### Exercise
Using the data that follows, return exactly the lines from the one that contains "fd_reconciliation : Commit.reconciliation_db;" through the one that contains "existsb (λ m, bytes_eqb", ends included.

### Information shown
╭──
(* ===== verification/FinalizationState.v ===== *)
(** * Finalization tables: [evidence_manifests], [trade_projections] and
    [attestation_reports] of [src/src/state_catalog.rs]

    The immutable rows a finalized attempt leaves, with their column constraints,
    unique keys and references, and the database they share with the reconciliation
    and the publication tables. *)

From Stdlib Require Import ZArith Lia.
From stdpp Require Import list strings.
From S2P Require Import Prelude.
From S2P Require Import Sql.
From S2P Require Import PublicationState.
From S2P Require Import ReconciliationCommit.

Module FinalState.
Import PubState.

Record manifest_row : Type := ManifestRow {
  mn_manifest_sha256 : bytes;
  mn_attempt_id : bytes;
  mn_trade_id : bytes;
  mn_trade_generation : Z;
  mn_policy : bytes;
  mn_canonical_manifest : bytes;
  mn_observed_at : Z;
  mn_source_count : Z;
  mn_observation_count : Z;
}.

Record projection_row : Type := ProjectionRow {
  pr_projection_sha256 : bytes;
  pr_manifest_sha256 : bytes;
  pr_shared_sha256 : bytes;
  pr_reducer_contract : string;
  pr_reducer_version : Z;
  pr_issue_count : Z;
}.

Record report_row : Type := ReportRow {
  rp_statement_sha256 : bytes;
  rp_manifest_sha256 : bytes;
  rp_projection_sha256 : bytes;
  rp_trade_id : bytes;
  rp_claim_mutation_id : bytes;
  rp_issuer_public_key : bytes;
  rp_outcome : string;
  rp_canonical_report : bytes;
  rp_observed_at : Z;
  rp_supersedes_statement : option bytes;
  rp_supersedes_event : option bytes;
}.

#[export] Instance manifest_row_eq_dec : EqDecision manifest_row.
Proof. solve_decision. Defined.
#[export] Instance projection_row_eq_dec : EqDecision projection_row.
Proof. solve_decision. Defined.
#[export] Instance report_row_eq_dec : EqDecision report_row.
Proof. solve_decision. Defined.
#[export] Instance event_row_eq_dec : EqDecision event_row.
Proof. solve_decision. Defined.

(** [length(column) BETWEEN 1 AND maximum] *)
Definition sized (maximum : Z) (b : bytes) : bool := between 1 maximum (Z.of_nat (length b)).

(** [PRIMARY KEY (manifest_sha256)], [UNIQUE (attempt_id)]; [evidence_manifests_no_update] *)
#[export] Instance manifest_table : Table manifest_row := {|
  row_check := λ r,
    blob_of 32 (mn_manifest_sha256 r) && blob_of 32 (mn_attempt_id r) && blob_of 16 (mn_trade_id r)
    && between 1 I64_MAX (mn_trade_generation r) && blob_of 32 (mn_policy r)
    && sized 16777216 (mn_canonical_manifest r) && between 0 I64_MAX (mn_observed_at r)
    && between 1 16 (mn_source_count r) && between 0 65536 (mn_observation_count r);
  row_guard := λ _ _, false;
  row_conflict := λ r o,
    bytes_eqb (mn_manifest_sha256 r) (mn_manifest_sha256 o)
    || bytes_eqb (mn_attempt_id r) (mn_attempt_id o);
|}.

Definition REDUCER_CONTRACT : string := "radroots.trade.reducer.v1".

(** [PRIMARY KEY (projection_sha256)], [UNIQUE (manifest_sha256)]; [trade_projections_no_update] *)
#[export] Instance projection_table : Table projection_row := {|
  row_check := λ r,
    blob_of 32 (pr_projection_sha256 r) && blob_of 32 (pr_manifest_sha256 r)
    && blob_of 32 (pr_shared_sha256 r) && String.eqb (pr_reducer_contract r) REDUCER_CONTRACT
    && (pr_reducer_version r =? 1) && between 0 65536 (pr_issue_count r);
  row_guard := λ _ _, false;
  row_conflict := λ r o,
    bytes_eqb (pr_projection_sha256 r) (pr_projection_sha256 o)
    || bytes_eqb (pr_manifest_sha256 r) (pr_manifest_sha256 o);
|}.

(** Two values of a unique column: [NULL]s do not conflict. *)
Definition same_value (x y : option bytes) : bool :=
  match x, y with Some x, Some y => bytes_eqb x y | _, _ => false end.

(** [PRIMARY KEY (statement_sha256)], [attestation_reports_one_successor];
    [attestation_reports_no_update] *)
#[export] Instance report_table : Table report_row := {|
  row_check := λ r,
    blob_of 32 (rp_statement_sha256 r) && blob_of 32 (rp_manifest_sha256 r)
    && blob_of 32 (rp_projection_sha256 r) && blob_of 16 (rp_trade_id r)
    && blob_of 32 (rp_claim_mutation_id r) && blob_of 32 (rp_issuer_public_key r)
    && one_of ["valid"; "invalid"; "indeterminate"] (rp_outcome r)
    && sized 16384 (rp_canonical_report r) && between 0 I64_MAX (rp_observed_at r)
    && Commit.null_or (blob_of 32) (rp_supersedes_statement r)
    && Commit.null_or (blob_of 32) (rp_supersedes_event r)
    && eqb (is_null (rp_supersedes_statement r)) (is_null (rp_supersedes_event r));
  row_guard := λ _ _, false;
  row_conflict := λ r o,
    bytes_eqb (rp_statement_sha256 r) (rp_statement_sha256 o)
    || same_value (rp_supersedes_statement r) (rp_supersedes_statement o);
|}.

Record finalization_db : Type := FinalizationDb {
  fd_reconciliation : Commit.reconciliation_db;
  fd_manifests : list manifest_row;
  fd_projections : list projection_row;
  fd_reports : list report_row;
  fd_publication : publication_db;
}.

(** ** References *)

Definition references_attempt (db : finalization_db) (r : manifest_row) : bool :=
  existsb (λ a, bytes_eqb (Commit.ar_attempt_id a) (mn_attempt_id r))
    (Commit.rd_attempts (fd_reconciliation db)).

Definition has_manifest (db : finalization_db) (i : bytes) : bool :=
  existsb (λ m, bytes_eqb (mn_manifest_sha256 m) i) (fd_manifests db).

(** A report may supersede a stored report, or (as SQLite checks it) itself. *)
Definition references_report (db : finalization_db) (r : report_row) : bool :=
  has_manifest db (rp_manifest_sha256 r)
  && existsb (λ p, bytes_eqb (pr_projection_sha256 p) (rp_projection_sha256 r)) (fd_projections db)
  && Commit.null_or
       (λ s, existsb (λ o, bytes_eqb (rp_statement_sha256 o) s) (r :: fd_reports db))
       (rp_supersedes_statement r).

Definition has_report (db : finalization_db) (i : bytes) : bool :=
  existsb (λ r, bytes_eqb (rp_statement_sha256 r) i) (fd_reports db).

Definition has_event (db : publication_db) (i : bytes) : bool :=
  existsb (λ e, bytes_eqb (ev_event_id e) i) (events db).

Definition has_outbox (db : publication_db) (i : bytes) : bool :=
  existsb (λ o, bytes_eqb (ob_outbox_id o) i) (outboxes db).

(** ** Lemmas *)

Lemma manifest_conflict_sym (r o : manifest_row) : row_conflict r o = row_conflict o r.
Proof.
  simpl. by rewrite (bytes_eqb_sym (mn_manifest_sha256 r)), (bytes_eqb_sym (mn_attempt_id r)).
Qed.

Lemma projection_conflict_sym (r o : projection_row) : row_conflict r o = row_conflict o r.
Proof.
  simpl. by rewrite (bytes_eqb_sym (pr_projection_sha256 r)), (bytes_eqb_sym (pr_manifest_sha256 r)).
Qed.

Lemma report_conflict_sym (r o : report_row) : row_conflict r o = row_conflict o r.
Proof.
  simpl. rewrite (bytes_eqb_sym (rp_statement_sha256 r)). f_equal.
  unfold same_value. destruct (rp_supersedes_statement r), (rp_supersedes_statement o); try done.
  apply bytes_eqb_sym.
Qed.

Lemma manifest_conflict_self (r : manifest_row) : row_conflict r r = true.
Proof. simpl. by rewrite bytes_eqb_refl. Qed.

Lemma projection_conflict_self (r : projection_row) : row_conflict r r = true.
Proof. simpl. by rewrite bytes_eqb_refl. Qed.

Lemma report_conflict_self (r : report_row) : row_conflict r r = true.
Proof. simpl. by rewrite bytes_eqb_refl. Qed.

Lemma event_conflict_self (r : event_row) : row_conflict r r = true.
Proof. simpl. by rewrite bytes_eqb_refl. Qed.

End FinalState.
╰──
### Solution for this problem
  fd_reconciliation : Commit.reconciliation_db;
  fd_manifests : list manifest_row;
  fd_projections : list projection_row;
  fd_reports : list report_row;
  fd_publication : publication_db;
}.

(** ** References *)

Definition references_attempt (db : finalization_db) (r : manifest_row) : bool :=
  existsb (λ a, bytes_eqb (Commit.ar_attempt_id a) (mn_attempt_id r))
    (Commit.rd_attempts (fd_reconciliation db)).

Definition has_manifest (db : finalization_db) (i : bytes) : bool :=
  existsb (λ m, bytes_eqb (mn_manifest_sha256 m) i) (fd_manifests db).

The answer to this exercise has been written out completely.